В охрипшем голосе явственно звучал итальянский акцент, от которого жар в крови Евы разгорелся до критического уровня. Она дрожала от приближавшегося оргазма, мышцы туже сжимали бархатистый пульсирующий стержень внутри ее лона, тугая спираль возбуждения закручивалась все сильнее.
– Данте, Данте… – бесконечно повторяли ее губы в ритме движений, которые становились все быстрее, как будто шепот разжигал его страсть. Впервые в жизни Ева ощущала свою неотразимую женскую власть.
– Говори со мной, – просила она. – Хочу слышать твой голос. – Упираясь ногами в шелковые простыни, она рвалась ему навстречу, постанывая, когда влажный ствол касался клитора, словно иголками щекоча и покалывая тело.
– Не спеши, дорогая, – безуспешно пытаясь сохранять контроль, уговаривал Данте, но Ева не знала удержу. В нетерпении она прихватила зубками его нижнюю губу, сбив ритмичное скольжение, и Данте издал низкий, почти звериный рык. Он прижал ее запястья к подушке. – Сколько страсти, – возвышаясь над ней, бормотал он сквозь стиснутые зубы, – никогда не испытывал ничего подобного. – Его голос звучал глуше, он перешел на итальянский. Поток нежных бессвязных незнакомых слов сводил Еву с ума.
– Данте… – Как будто разряд молнии пронзил ее насквозь, и Ева изогнулась дугой, неподвижно застыв на пике эротического блаженства.
Откуда-то издалека донеслись слова Данте:
– Боже мой, Ева… – Его пальцы гладили губы, стройную шею. – Иди ко мне, иди… – В его голосе звучал приказ. Данте коснулся набухшего клитора. – Сейчас.

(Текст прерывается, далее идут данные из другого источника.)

Lemma v4_bare_segment_witness :
  let rcv := mk_packet AF_INET ICMP_REQUEST 0 0 [] in
  let reply := mk_packet AF_INET ICMP_REPLY 0x1234 1 [xaa; xbb] in
  let request := mk_packet AF_INET ICMP_REQUEST 0x1234 1 [xaa; xbb] in
  icmp_parse rcv [x00; x00; x43; x0f; x12; x34; x00; x01; xaa; xbb]
    = (0, received rcv reply) /\
  icmp_parse rcv [x08; x00; x3b; x0f; x12; x34; x00; x01; xaa; xbb]
    = (-4, rcv).
Proof.
  intros rcv reply request.
  assert (Hw1 : pkt_wf reply) by (vm_compute; intuition discriminate).
  assert (Hw2 : pkt_wf request) by (vm_compute; intuition discriminate).
  destruct (v4_bare_segment reply rcv Hw1 eq_refl eq_refl) as (e1 & He1 & Hrep & _).
  destruct (v4_bare_segment request rcv Hw2 eq_refl eq_refl) as (e2 & He2 & _ & Hreq).
  injection He1 as <-. injection He2 as <-.
  split; [exact (Hrep eq_refl) | apply (Hreq eq_refl); reflexivity].
Defined.

(** X12. The announced header length is at most 60, so on a buffer of 68 bytes
    or more [icmp_parse] returns 0, -2 or -5, never a length error. *)
Theorem icmp_parse_long_buffer (pkt : icmp_packet) (data : list byte) :
  68 <= Z.of_nat (length data) ->
  (forall b, 0 <= ip_hdrlen b <= 60) /\
  In (fst (icmp_parse pkt data)) [0; -2; -5].
Proof.
  intros Hlen. split; [exact ip_hdrlen_range|].
  unfold icmp_parse.
  destruct (strip_step (GET_RULE pkt) data) as [err|seg] eqn:Hstrip.
  - exfalso. unfold strip_step in Hstrip.
    pose proof (ip_hdrlen_range (data !!! 0%nat)).
    destruct (strip_iphdr (GET_RULE pkt) =? 0); [discriminate|].
    destruct (Z.eqb_spec (Z.of_nat (length data)) 0); [lia|].
    destruct (Z.ltb_spec (Z.of_nat (length data)) (ip_hdrlen (data !!! 0%nat)));
      [lia | discriminate].
  - destruct (strip_step_inv _ _ _ Hstrip) as (hdr & Hd & Hnil & Hh).
    assert (Hseg : ICMP_HDRLEN <= Z.of_nat (length seg)).
    { assert (Z.of_nat (length data) = Z.of_nat (length hdr) + Z.of_nat (length seg))
        by (rewrite Hd, length_app; lia).
      pose proof (ip_hdrlen_range (data !!! 0%nat)).
      unfold ICMP_HDRLEN.
      destruct (Z.eq_dec (strip_iphdr (GET_RULE pkt)) 0) as [E|E].
      - rewrite (Hnil E) in *. simpl in *. lia.
      - destruct (Hh E) as [_ Hl]. lia. }
    pose proof (parse_segment_code (GET_RULE pkt) pkt seg) as H. cbv zeta in H.
    destruct H as (Hin & H1 & _). cbn [In] in *. lia.
Qed.

Lemma icmp_parse_long_buffer_witness :
  In (fst (icmp_parse (mk_packet AF_INET ICMP_REPLY 0 0 [])
                      (xff :: replicate 67 x00))) [0; -2; -5].
Proof.
  apply (icmp_parse_long_buffer (mk_packet AF_INET ICMP_REPLY 0 0 [])
                                (xff :: replicate 67 x00)).
  vm_compute. discriminate.
Defined.

(** ** What the parser does not look at *)

(** X13. For a family other than [AF_INET], [icmp_parse] does not look at bytes
    1 to 3 of the buffer (code and checksum). *)
Theorem v6_parse_ignores_code_and_checksum (pkt : icmp_packet)
    (b0 b1 b2 b3 c1 c2 c3 : byte) (rest : list byte) :
  ICMP_ADDRFAMILY pkt <> AF_INET ->
  icmp_parse pkt (b0 :: b1 :: b2 :: b3 :: rest)
  = icmp_parse pkt (b0 :: c1 :: c2 :: c3 :: rest).
Proof.
  intros Hfam.
  assert (Hr : GET_RULE pkt = icmpv6).
  { destruct (GET_RULE_cases pkt) as [[? _]|[_ ?]]; [contradiction | assumption]. }
  unfold icmp_parse. rewrite Hr, !strip_step_none by reflexivity.
  unfold parse_segment, parse_fields, read16.
  cbn [use_checksum icmpv6 Z.eqb negb andb length lookup_total list_lookup_total
       drop Z.to_nat ICMP_HDRLEN Pos.to_nat Pos.iter_op Nat.add].
  reflexivity.
Qed.

Lemma v6_parse_ignores_code_and_checksum_witness :
  let pkt := mk_packet AF_INET6 ICMP_REPLY 0 0 [] in
  icmp_parse pkt [x80; x07; xde; xad; x12; x34; x00; x01]
  = icmp_parse pkt [x80; x00; x00; x00; x12; x34; x00; x01].
Proof.
  intros pkt.
  apply (v6_parse_ignores_code_and_checksum pkt x80 x07 xde xad x00 x00 x00).
  discriminate.
Defined.

(** X14. For an IPv4 peer the IP header counts by its length only: any two
    headers that announce their own length give the same result in front of
    the same segment, the result of parsing the segment. *)
Theorem v4_parse_ignores_header_content (pkt : icmp_packet)
    (hdr1 hdr2 seg : list byte) :
  ICMP_ADDRFAMILY pkt = AF_INET ->
  is_iphdr hdr1 ->
  is_iphdr hdr2 ->
  icmp_parse pkt (hdr1 ++ seg) = icmp_parse pkt (hdr2 ++ seg) /\
  icmp_parse pkt (hdr1 ++ seg) = parse_segment icmpv4 pkt seg.
Proof.
  intros Hfam H1 H2.
  assert (Hr : GET_RULE pkt = icmpv4) by (unfold GET_RULE; rewrite Hfam; reflexivity).
  unfold icmp_parse. rewrite Hr.
  rewrite !strip_step_iphdr by (assumption || discriminate).
  split; reflexivity.
Qed.

Lemma v4_parse_ignores_header_content_witness :
  let pkt := mk_packet AF_INET ICMP_REPLY 0 0 [] in
  let seg := [x08; x00; x3b; x0f; x12; x34; x00; x01; xaa; xbb] in
  icmp_parse pkt (iphdr20 ++ seg)
  = icmp_parse pkt ([x66; xff; xff; xff; xff; xff; xff; xff;
                     x00; x00; x00; x00; x00; x00; x00; x00;
                     x01; x02; x03; x04; x05; x06; x07; x08] ++ seg).
Proof.
  intros pkt seg.
  refine (proj1 (v4_parse_ignores_header_content pkt iphdr20 _ seg _ _ _)).
  - reflexivity.
  - split; [discriminate | reflexivity].
  - split; [discriminate | reflexivity].
Defined.

(** ** Sending *)

(** X15. Send, then parse: for a well-formed packet [icmp_send] makes one call
    of the send primitive, to the packet's peer, with a length equal to the
    size of the buffer, and that buffer parses back to the packet. *)
Theorem icmp_send_then_parse (sendto : send_call -> Z) (socket : Z)
    (pkt rcv : icmp_packet) (log : list send_call) :
  pkt_wf pkt ->
  ICMP_ADDRFAMILY rcv = ICMP_ADDRFAMILY pkt ->
  exists call,
    icmp_send sendto true socket pkt log = (sendto call, log ++ [call]) /\
    sc_socket call = socket /\
    sc_dest call = peer pkt /\ sc_destlen call = peer_len pkt /\
    sc_len call = Z.of_nat (length (sc_data call)) /\
    parse_segment (GET_RULE rcv) rcv (sc_data call) = (0, received rcv pkt).
Proof.
  intros Hwf Hfam. pose proof Hwf as (_ & _ & Hn & _ & Hlen).
  eexists. unfold icmp_send. rewrite icmp_encode_wire by assumption.
  split; [reflexivity|]. cbn [sc_socket sc_dest sc_destlen sc_len sc_data].
  repeat (split; [reflexivity|]).
  split; [rewrite wire_length; lia|].
  apply parse_segment_wire; assumption.
Qed.

Lemma icmp_send_then_parse_witness :
  let pkt := mk_packet AF_INET ICMP_REQUEST 0x1234 1 [xaa; xbb] in
  let rcv := mk_packet AF_INET ICMP_REPLY 0 0 [] in
  let sendto := fun c : send_call => sc_len c - 1 in
  icmp_send sendto true 3 pkt [] = (9, snd (icmp_send sendto true 3 pkt [])) /\
  exists call,
    icmp_send sendto true 3 pkt [] = (sendto call, [] ++ [call]) /\
    sc_socket call = 3 /\
    sc_dest call = peer pkt /\ sc_destlen call = peer_len pkt /\
    sc_len call = Z.of_nat (length (sc_data call)) /\
    parse_segment (GET_RULE rcv) rcv (sc_data call) = (0, received rcv pkt).
Proof.
  intros pkt rcv sendto. split; [reflexivity|].
  apply (icmp_send_then_parse sendto 3 pkt rcv []); [|reflexivity].
  vm_compute. intuition discriminate.
Defined.

(** X16. For an IPv4 peer the code byte is not checked beyond the checksum: two
    segments that differ in bytes 1 to 3 and both sum to zero parse alike. *)
Theorem v4_parse_ignores_code (pkt : icmp_packet) (hdr : list byte)
    (b0 b1 b2 b3 c1 c2 c3 : byte) (rest : list byte) :
  ICMP_ADDRFAMILY pkt = AF_INET ->
  is_iphdr hdr ->
  checksum (b0 :: b1 :: b2 :: b3 :: rest) = 0 ->
  checksum (b0 :: c1 :: c2 :: c3 :: rest) = 0 ->
  icmp_parse pkt (hdr ++ b0 :: b1 :: b2 :: b3 :: rest)
  = icmp_parse pkt (hdr ++ b0 :: c1 :: c2 :: c3 :: rest).
Proof.
  intros Hfam Hhdr Hb Hc.
  assert (Hr : GET_RULE pkt = icmpv4) by (unfold GET_RULE; rewrite Hfam; reflexivity).
  unfold icmp_parse. rewrite Hr.
  rewrite !strip_step_iphdr by (assumption || discriminate).
  unfold parse_segment. rewrite Hb, Hc.
  unfold parse_fields, read16.
  cbn [length lookup_total list_lookup_total
       drop Z.to_nat ICMP_HDRLEN Pos.to_nat Pos.iter_op Nat.add].
  reflexivity.
Qed.

Lemma v4_parse_ignores_code_witness :
  let pkt := mk_packet AF_INET ICMP_REPLY 0 0 [] in
  icmp_parse pkt (iphdr20 ++ [x08; x00; x3b; x0f; x12; x34; x00; x01; xaa; xbb])
  = icmp_parse pkt (iphdr20 ++ [x08; x05; x3b; x0a; x12; x34; x00; x01; xaa; xbb])
  /\ fst (icmp_parse pkt
            (iphdr20 ++ [x08; x05; x3b; x0a; x12; x34; x00; x01; xaa; xbb])) = 0.
Proof.
  intros pkt. split; [|reflexivity].
  apply (v4_parse_ignores_code pkt iphdr20 x08 x00 x3b x0f x05 x3b x0a).
  - reflexivity.
  - split; [discriminate | reflexivity].
  - reflexivity.
  - reflexivity.
Defined.

(** ** Encoding is injective, and the families do not mix *)

(** X17. Encoding is injective on the logical fields: two well-formed packets
    of one family with the same encoding have the same type, id, seqno and
    payload. *)
Theorem icmp_encode_injective (p1 p2 : icmp_packet) :
  pkt_wf p1 -> pkt_wf p2 ->
  ICMP_ADDRFAMILY p1 = ICMP_ADDRFAMILY p2 ->
  icmp_encode true p1 = icmp_encode true p2 ->
  type p1 = type p2 /\ id p1 = id p2 /\ seqno p1 = seqno p2 /\
  payload_len p1 = payload_len p2 /\ payload_data p1 = payload_data p2.
Proof.
  intros H1 H2 Hfam Henc.
  pose proof H1 as (_ & _ & Hn1 & _ & Hl1).
  pose proof H2 as (_ & _ & Hn2 & _ & Hl2).
  rewrite !icmp_encode_wire in Henc by assumption.
  assert (Hw : wire (GET_RULE p1) p1 = wire (GET_RULE p2) p2) by congruence.
  clear Henc.
  pose proof (parse_segment_wire p1 p1 H1 eq_refl) as E1.
  pose proof (parse_segment_wire p2 p1 H2 Hfam) as E2.
  rewrite <- Hw, E1 in E2. injection E2 as Ht Hi Hs Hp Hpl.
  repeat split; try assumption.
  rewrite <- Hpl in Hp.
  destruct (Z.eqb_spec (payload_len p1) 0) as [E|E].
  - rewrite <- Hpl, E in Hl2. rewrite E in Hl1.
    destruct (payload_data p1); [|discriminate].
    destruct (payload_data p2); [reflexivity | discriminate].
  - congruence.
Qed.

Lemma icmp_encode_injective_witness :
  let p1 := mk_packet AF_INET ICMP_REQUEST 0x1234 1 [xaa; xbb] in
  let p2 := {| peer := {| ss_family := AF_INET; ss_addr := [x7f; x00; x00; x01] |};
               peer_len := 28; type := ICMP_REQUEST; id := 0x1234; seqno := 1;
               payload := Some [xaa; xbb; xcc]; payload_len := 2 |} in
  p1 <> p2 /\
  type p1 = type p2 /\ id p1 = id p2 /\ seqno p1 = seqno p2 /\
  payload_len p1 = payload_len p2 /\ payload_data p1 = payload_data p2.
Proof.
  intros p1 p2. split; [discriminate|].
  apply (icmp_encode_injective p1 p2).
  - vm_compute. intuition discriminate.
  - vm_compute. intuition discriminate.
  - reflexivity.
  - reflexivity.
Defined.

(** X18. The families do not mix: a buffer encoded under one rule and parsed
    under the other (strip step skipped) gives -2 or -5, under the IPv6 rule
    always -5, and leaves the packet as it was. *)
Theorem families_do_not_mix (pkt rcv : icmp_packet) :
  pkt_wf pkt ->
  GET_RULE rcv <> GET_RULE pkt ->
  exists enc code,
    icmp_encode true pkt = Some (enc, ICMP_HDRLEN + payload_len pkt) /\
    parse_segment (GET_RULE rcv) rcv enc = (code, rcv) /\
    (code = -2 \/ code = -5) /\
    (GET_RULE rcv = icmpv6 -> code = -5).
Proof.
  intros Hwf Hne. pose proof Hwf as (_ & _ & Hn & _ & Hlen).
  pose proof (icmp_encode_wire pkt Hn Hlen) as Henc.
  exists (wire (GET_RULE pkt) pkt).
  pose proof (wire_length (GET_RULE pkt) pkt) as Hwl. rewrite Hlen in Hwl.
  assert (H0 : u8 (wire (GET_RULE pkt) pkt !!! 0%nat)
               = type_code (GET_RULE pkt) (type pkt)).
  { unfold wire, wire_header. cbn [app lookup_total list_lookup_total].
    apply type_code_byte. }
  unfold parse_segment. rewrite Hwl, H0.
  destruct (Z.ltb_spec (ICMP_HDRLEN + payload_len pkt) ICMP_HDRLEN); [lia|].
  destruct (GET_RULE_cases pkt) as [[_ Hp]|[_ Hp]];
    destruct (GET_RULE_cases rcv) as [[_ Hr]|[_ Hr]];
    rewrite Hp, Hr in *; try contradiction.
  - exists (-5). split; [exact Henc|].
    cbn [use_checksum icmpv6 Z.eqb negb andb].
    destruct (type pkt); repeat split; auto.
  - cbn [use_checksum icmpv4 Z.eqb negb andb].
    destruct (checksum (wire icmpv6 pkt) =? 0).
    + exists (-5). split; [exact Henc|].
      destruct (type pkt); repeat split; auto.
    + exists (-2). split; [exact Henc|].
      repeat split; auto. discriminate.
Qed.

Закрученная в ней до отказа пружина рванула, ослепив яркими всполохами огней. Волны блаженства накатывали одна за другой, мешая вздохнуть. Еву сотрясала дрожь, такая сильная, что ей стало страшно. Как никогда она нуждалась в защите Данте. Ева обняла его, прижалась изо всех сил, невразумительно бормоча, что он единственный, самый лучший, самый…
– Ева, – выдохнул Данте, и его мощное тело содрогнулось в оргазме.